Gilgamesch - Der Untergang
Quetzalcoatls Plan ging nicht auf. Damit war die Geschichte des Kreuzes wieder völlig offen. Es spielt für die Saturnbrüder eine Schlüsselrolle an diesem einundzwanzigsten Dezember. Warum aber und wie?“, fragte er und blickte zu Herbert auf.
„Wir haben ihnen die Blutreliquie vom Odilienberg beschafft. Kann die Kombination aus den beiden Gegenständen noch etwas ganz anderes bewirken als das, was Adeodatus widerfuhr?“
Herbert schüttelte den Kopf.
„Weißt Du, wenn uns einer unserer Kollegen so reden hörte, der würde uns für komplett übergeschnappt halten“.

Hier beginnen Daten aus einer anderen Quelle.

(** C19: the test of the statistics accepts counters written in
    hexadecimal, which its [parseInt] without a radix reads as positive
    numbers, while each counter of [main.js], reading them with radix 10,
    animates to 0: on every page with three [data-count] attributes of the
    form [0x] followed by digits of positive value, the test passes and
    every counter's target is 0. *)
Theorem data_count_test_accepts_hex (d : document) :
  length (Dom.querySelectorAll d sel_data_count) = 3%nat ->
  (forall e, e ∈ Dom.querySelectorAll d sel_data_count ->
     exists h, getAttribute d e "data-count" = Some (String "0" (String "x" h)) /\ (0 < hex_value (hex_digits h))%N) ->
  passes (data_count_test d) /\
  forall e, e ∈ Dom.querySelectorAll d sel_data_count -> cr_target (animateCounter d e) = Some 0%Z.
Proof.
  intros Hlen Hhex. unfold data_count_test. rewrite passes_iff, qsa_data_count. cbn [on]. rewrite forallb_id_cons.
  split; [split; [by apply Nat.eqb_eq|]|].
  - apply forallb_id_fmap_intro. intros e He. destruct (Hhex e He) as (h & Ha & Hh).
    rewrite Ha. cbn [attr_string]. rewrite parseInt_hex by done. apply Z.ltb_lt. lia.
  - intros e He. destruct (Hhex e He) as (h & Ha & _). cbn [animateCounter cr_target].
    rewrite Ha. apply parseInt10_hex.
Qed.

(** ** Witnesses *)

Lemma nav_tests_menu_invariant_witness :
  exists env t l, (initNavigation 0 nav_page).1 = Some env /\ menu env = Some (t, l) /\
    forall d', nav_reach env (initNavigation 0 nav_page).2 d' -> menu_inv t l d'.
Proof.
  apply nav_tests_menu_invariant.
  - apply connected_by_eval. by vm_compute.
  - apply passes_by_eval. by vm_compute.
  - intros t Ht. vm_compute in Ht. injection Ht as <-. split; [by vm_compute|]. vm_compute. congruence.
  - intros l Hl. vm_compute in Hl. injection Hl as <-. by vm_compute.
Defined.

Lemma data_count_targets_witness :
  length (Dom.querySelectorAll stats_page sel_data_count) = 3%nat /\
  forall e, e ∈ Dom.querySelectorAll stats_page sel_data_count ->
    exists z, cr_target (animateCounter stats_page e) = Some z /\ (0 < z)%Z.
Proof.
  apply data_count_targets; [by vm_compute|]. apply Forall_forall. vm_compute. repeat constructor.
Defined.

Lemma data_count_test_accepts_hex_witness :
  passes (data_count_test hex_counter_page) /\
  forall e, e ∈ Dom.querySelectorAll hex_counter_page sel_data_count -> cr_target (animateCounter hex_counter_page e) = Some 0%Z.
Proof.
  apply data_count_test_accepts_hex; [by vm_compute|]. apply Forall_forall. vm_compute.
  repeat (constructor; [exists "10"; split; reflexivity|]). constructor.
Defined.

End JestDom.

„Herbert, sei mal ehrlich. Du glaubst doch inzwischen auch, dass sich hinter diesen historischen Puzzlesteinchen mehr als lediglich eine abenteuerliche Kriminalgeschichte verbirgt“. Christopher sah ihn herausfordernd an.

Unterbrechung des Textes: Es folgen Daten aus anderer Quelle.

Lemma round_nonneg q : 0 <= q -> 0 <= round q.
Proof.
  intros H. unfold round. rewrite Qred_correct. pose proof (ulp_pos q) as Hu.
  apply Qmult_le_0_compat; [|lra].
  change 0 with (inject_Z 0). rewrite <- Zle_Qle.
  apply Z.le_trans with (rne (inject_Z 0)); [rewrite rne_Z; lia|].
  apply rne_le.
  change (inject_Z 0) with 0. apply Qle_shift_div_l; [exact Hu|]. lra.
Qed.

(** A float in a binade stays within it, its upper end included. *)
Lemma round_upper q : 0 < q -> round q <= 2 ^ (binade q + 1).
Proof.
  intros Hq. destruct (binade_spec Hq) as [Hup _].
  unfold round. rewrite Qred_correct. pose proof (ulp_pos q) as Hu.
  assert (Heq : 2 ^ (binade q + 1) == inject_Z (2 ^ 53) * ulp q).
  { unfold ulp. rewrite <- pow2_Z by lia. rewrite <- pow2_plus.
    replace (53 + (binade q - 52))%Z with (binade q + 1)%Z by lia.
    reflexivity. }
  rewrite Heq. apply Qmult_le_compat_r; [|lra].
  rewrite <- Zle_Qle.
  apply Z.le_trans with (rne (inject_Z (2 ^ 53))); [|rewrite rne_Z; lia].
  apply rne_le.
  apply Qle_shift_div_r; [exact Hu|]. rewrite <- Heq. lra.
Qed.

Lemma round_lower q : 0 < q -> (-1022 < binade q)%Z -> 2 ^ binade q <= round q.
Proof.
  intros Hq He. destruct (binade_spec Hq) as [_ Hlo]. specialize (Hlo He).
  unfold round. rewrite Qred_correct. pose proof (ulp_pos q) as Hu.
  assert (Heq : 2 ^ binade q == inject_Z (2 ^ 52) * ulp q).
  { unfold ulp. rewrite <- pow2_Z by lia. rewrite <- pow2_plus.
    replace (52 + (binade q - 52))%Z with (binade q) by lia.
    reflexivity. }
  rewrite Heq. apply Qmult_le_compat_r; [|lra].
  rewrite <- Zle_Qle.
  apply Z.le_trans with (rne (inject_Z (2 ^ 52))); [rewrite rne_Z; lia|].
  apply rne_le.
  apply Qle_shift_div_l; [exact Hu|]. rewrite <- Heq. exact Hlo.
Qed.

(** Rounding keeps the order of the non-negative numbers. *)
Lemma round_le a b : 0 <= a -> a <= b -> round a <= round b.
Proof.
  intros Ha Hab.
  destruct (Qlt_le_dec 0 a) as [Hpos|Hz].
  - pose proof (binade_le Hpos Hab) as He.
    destruct (Z.eq_dec (binade a) (binade b)) as [Heq|Hne].
    + unfold round, ulp. rewrite !Qred_correct, Heq.
      pose proof (pow2_pos (binade b - 52)) as Hu.
      apply Qmult_le_compat_r; [|lra].
      rewrite <- Zle_Qle. apply rne_le.
      unfold Qdiv. apply Qmult_le_compat_r; [exact Hab|].
      apply Qlt_le_weak, Qinv_lt_0_compat. exact Hu.
    + assert (Hlt : (binade a < binade b)%Z) by lia.
      assert (Hlow : (-1022 <= binade a)%Z) by (unfold binade; lia).
      eapply Qle_trans; [apply round_upper; exact Hpos|].
      eapply Qle_trans; [|apply round_lower; [lra | lia]].
      apply pow2_le. lia.
  - rewrite (@round_zero a) by lra. apply round_nonneg. lra.
Qed.

End Rounding.

Section BackoffRounding.

Import Float.

(** The floats that bound the back-off delays. *)
Lemma round_half : round (1 # 2) == 1 # 2.
Proof. vm_compute. reflexivity. Qed.

Lemma round_fixed_1 : round 1 == 1 /\ round (1 + (1 # 2)) == 1 + (1 # 2).
Proof. split; vm_compute; reflexivity. Qed.

Lemma round_fixed_2 : round 2 == 2 /\ round (2 + (1 # 2)) == 2 + (1 # 2).
Proof. split; vm_compute; reflexivity. Qed.

(** The jitter of a draw in [[0, 1)] lies in [[0, 0.5]]. *)
Lemma jitter_bounds rnd :
  0 <= rnd -> rnd < 1 -> 0 <= mul rnd (1 # 2) /\ mul rnd (1 # 2) <= 1 # 2.
Proof.
  intros H0 H1. unfold mul. split.
  - apply round_nonneg. lra.
  - pose proof round_half as Hh.
    assert (Hr : round (rnd * (1 # 2)) <= round (1 # 2))
      by (apply round_le; lra).
    lra.
Qed.

End BackoffRounding.

(** ** The client *)

Section ClientFacts.

Import Client.

Variable E : Env.

Lemma Qlt_bool_iff a b : Qlt_bool a b = true <-> a < b.
Proof.
  unfold Qlt_bool. rewrite negb_true_iff.
  split.
  - intros H. apply Qnot_le_lt. intros Hle.
    apply Qle_bool_iff in Hle. congruence.
  - intros H. destruct (Qle_bool b a) eqn:Hb; [|reflexivity].
    apply Qle_bool_iff in Hb. exfalso. revert Hb. apply Qlt_not_le. exact H.
Qed.

Lemma float_truthy_iff q : float_truthy q = true <-> ~ q == 0.
Proof.
  unfold float_truthy. rewrite negb_true_iff. split.
  - intros H Hq. apply Qeq_bool_iff in Hq. congruence.
  - intros H. destruct (Qeq_bool q 0) eqn:Hq; [|reflexivity].
    apply Qeq_bool_iff in Hq. contradiction.
Qed.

Herbert winkte müde ab. „Ich weiß nicht mehr, was ich glauben soll“.
„Lass uns die Gedanken weiterspinnen“, fuhr Christopher fort, „die Legenda Aurea, die immerhin eines der meistgelesenen Bücher des Mittelalters war, entwirft ein Bild des Kreuzes, das nicht mit der späteren Verehrung zusammenpasst. Es ist Holz vom Baum der Erkenntnis, von jenem Baum, in dem bekanntlich die Schlange wohnte. Der Uroboros , die sich in den Schwanz beißende Schlange, wird beginnend bei den Ägyptern ein Sinnbild für die Zeit. Es ist ein ambivalentes Symbol, ähnlich dem Wesen der Schlange. Der geschlossene Kreis täuscht Ewigkeit vor, ist aber doch nur ein ewig wiederkehrender Anfang. Die Schlange beißt sich in den Schwanz und frisst sich selbst. Ihre Häutung ist Sinnbild der dauernden Erneuerung, die ihr die Macht verleiht ewig zu leben und gleichzeitig grausame Strafe bedeutet, ewig leben zu müssen. Der Uroboros war das Symbol des Äons, das in einer Katastrophe endete, die alles auslöschte, damit ein neuer Äon beginnen konnte“.

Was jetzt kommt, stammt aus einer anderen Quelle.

(** [closes s]: [s] is a brace-free name followed by the two closing
    braces. *)
Fixpoint closes (s : string) : bool :=
  match s with
  | EmptyString => false
  | String c s' =>
      if Ascii.eqb c "}" then String.eqb s' "}"
      else if Ascii.eqb c "{" then false
      else closes s'
  end.

Definition is_placeholder (s : string) : bool :=
  match s with
  | String c1 (String c2 s') => Ascii.eqb c1 "{" && Ascii.eqb c2 "{" && closes s'
  | _ => false
  end.

(** ** The text that the library puts in a run

    [run.text = s] goes through the run element, which escapes control
    characters, and through the XML library, which refuses what XML
    cannot hold. *)

Module Xml.

(** The characters that the run element escapes, [[\x00-\x08\x0B-\x1F]]:
    the control characters but tab and line feed. *)
Definition is_control (c : ascii) : bool :=
  let n := N_of_ascii c in
  ((n <=? 8) || ((11 <=? n) && (n <=? 31)))%N.

Definition hex_digit (n : N) : ascii :=
  ascii_of_N (if (n <? 10)%N then 48 + n else 55 + n).

(** ["_x%04X_" % ord(c)] *)
Definition escaped (c : ascii) : string :=
  let n := N_of_ascii c in
  "_x00" ++ String (hex_digit (n / 16)) (String (hex_digit (n mod 16)) "_").

Fixpoint escape (s : string) : string :=
  match s with
  | EmptyString => EmptyString
  | String c s' =>
      if is_control c then escaped c ++ escape s' else String c (escape s')
  end.

(** A character of XML below 128: tab, line feed, carriage return, or a
    blank and above. *)
Definition is_char (c : ascii) : bool :=
  let n := N_of_ascii c in
  ((n =? 9) || (n =? 10) || (n =? 13) || (32 <=? n))%N.

(** Three bytes that encode U+FFFE, U+FFFF or a surrogate, U+D800 to
    U+DFFF. *)
Definition forbidden (a b c : ascii) : bool :=
  let next3 := (N_of_ascii a * 65536 + N_of_ascii b * 256 + N_of_ascii c)%N in
  ((next3 =? 15712190) || (next3 =? 15712191) ||
   ((15573120 <=? next3) && (next3 <=? 15581119)))%N.

(** The check of the XML library on the encoded text. *)
Fixpoint compatible (s : string) : bool :=
  match s with
  | EmptyString => true
  | String a s1 =>
      (if (N_of_ascii a <? 128)%N then is_char a
       else match s1 with
            | String b (String c _) => negb (forbidden a b c)
            | _ => true
            end) && compatible s1
  end.

(** What a run holds after [run.text = s], if the assignment returns. *)
Definition written (s : string) : option string :=
  if compatible (escape s) then Some (escape s) else None.

(** No character of [s] is escaped. *)
Fixpoint clean (s : string) : bool :=
  match s with
  | EmptyString => true
  | String c s' => negb (is_control c) && clean s'
  end.

End Xml.

(** ** The document objects

    The objects of the presentation library, with the attributes the code
    reads and writes. *)

(** [RGBColor(r, g, b)] *)
Record RGBColor := mkRGB { red : Z; green : Z; blue : Z }.

(** The colour inside an [a:solidFill]: [a:srgbClr], [a:schemeClr], or
    one of the other kinds, by its number in [MSO_COLOR_TYPE]. *)
Inductive Color :=
| RGB (rgb : RGBColor)
| SchemeColor (theme_color : Z)
| OtherColor (kind : Z).

(** The fill of a run, in its [a:rPr]: no fill element (the colour is
    inherited), an [a:solidFill] with a colour or empty, or another fill
    element ([a:noFill], [a:gradFill], [a:pattFill], ...), by its number
    in [MSO_FILL]. *)
Inductive Fill :=
| FillInherited
| SolidFill (color : option Color)
| OtherFill (kind : Z).

(** [font.color.type]: [None], or a member of [MSO_COLOR_TYPE] ([RGB] is
    1, [SCHEME] is 2). *)
Definition color_type (f : Fill) : option Z :=
  match f with
  | SolidFill (Some (RGB _)) => Some 1%Z
  | SolidFill (Some (SchemeColor _)) => Some 2%Z
  | SolidFill (Some (OtherColor k)) => Some k
  | _ => None
  end.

„Könnte das Symbol der gefiederten Schlange eine ähnlich ambivalente Bedeutung haben?“, fragte Herbert einer Eingebung folgend.
„Warum nicht. Eine Legende Mittelamerikas erzählt von einer gefiederten Schlange, die es satthatte, nur im Staub zu kriechen. Deshalb erhob sie sich eines Tages stolz in die Lüfte und flog immer höher, bis die Sonne ihre Federn verbrannte. Sie stürzte zu Boden und noch heute sind ihre verbrannten Federn die Schuppen, die sie bedecken. Sie war von da an dazu verdammt, für immer den Staub des Erdbodens zu fressen, als Buße für ihre Überheblichkeit. Die engelsgleiche, gefiederte Schlange und der staubfressende, giftige Schuppenwurm sind ein und dasselbe Wesen. Ikarus strebt nach Erkenntnis und fällt, Adam und Eva streben nach Erkenntnis und fallen, der Engel strebt nach Erkenntnis, schleudert Gott sein Non serviam entgegen und fällt.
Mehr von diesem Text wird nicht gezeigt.